Your instructions:
Copy every line of the data in which the word "Some" occurs.

Collected data entries:
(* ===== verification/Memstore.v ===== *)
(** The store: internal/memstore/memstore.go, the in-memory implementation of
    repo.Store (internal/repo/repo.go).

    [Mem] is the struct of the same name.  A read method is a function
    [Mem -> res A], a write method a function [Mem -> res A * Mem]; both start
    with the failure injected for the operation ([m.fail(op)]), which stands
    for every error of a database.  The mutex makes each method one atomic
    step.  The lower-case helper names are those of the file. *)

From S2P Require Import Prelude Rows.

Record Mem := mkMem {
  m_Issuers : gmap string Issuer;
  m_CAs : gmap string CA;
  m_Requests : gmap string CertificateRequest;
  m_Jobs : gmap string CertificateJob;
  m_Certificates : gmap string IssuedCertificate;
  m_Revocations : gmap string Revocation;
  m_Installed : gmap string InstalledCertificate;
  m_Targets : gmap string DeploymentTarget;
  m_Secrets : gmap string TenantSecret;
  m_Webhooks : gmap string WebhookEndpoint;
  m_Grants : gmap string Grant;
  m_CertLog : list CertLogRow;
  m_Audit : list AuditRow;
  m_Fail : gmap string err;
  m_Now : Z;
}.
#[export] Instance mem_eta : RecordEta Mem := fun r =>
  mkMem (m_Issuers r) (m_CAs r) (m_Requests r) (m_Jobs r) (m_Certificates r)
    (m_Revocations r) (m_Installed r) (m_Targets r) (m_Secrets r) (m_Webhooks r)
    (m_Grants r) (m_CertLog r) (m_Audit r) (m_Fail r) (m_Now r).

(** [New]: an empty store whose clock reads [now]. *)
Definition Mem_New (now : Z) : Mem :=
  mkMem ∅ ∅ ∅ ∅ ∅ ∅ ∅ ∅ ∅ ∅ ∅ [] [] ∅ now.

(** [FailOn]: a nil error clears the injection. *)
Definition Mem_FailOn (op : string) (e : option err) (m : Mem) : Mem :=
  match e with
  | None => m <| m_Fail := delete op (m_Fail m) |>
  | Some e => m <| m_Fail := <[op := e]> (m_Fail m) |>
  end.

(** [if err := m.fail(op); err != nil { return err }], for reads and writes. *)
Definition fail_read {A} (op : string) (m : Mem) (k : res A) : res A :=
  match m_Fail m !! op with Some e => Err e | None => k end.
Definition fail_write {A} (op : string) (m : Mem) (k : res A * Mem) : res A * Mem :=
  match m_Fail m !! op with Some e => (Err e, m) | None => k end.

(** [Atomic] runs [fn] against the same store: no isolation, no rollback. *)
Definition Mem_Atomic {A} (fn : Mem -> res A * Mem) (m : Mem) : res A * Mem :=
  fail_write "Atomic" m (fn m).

Result:
  | Some e => m <| m_Fail := <[op := e]> (m_Fail m) |>
  match m_Fail m !! op with Some e => Err e | None => k end.
  match m_Fail m !! op with Some e => (Err e, m) | None => k end.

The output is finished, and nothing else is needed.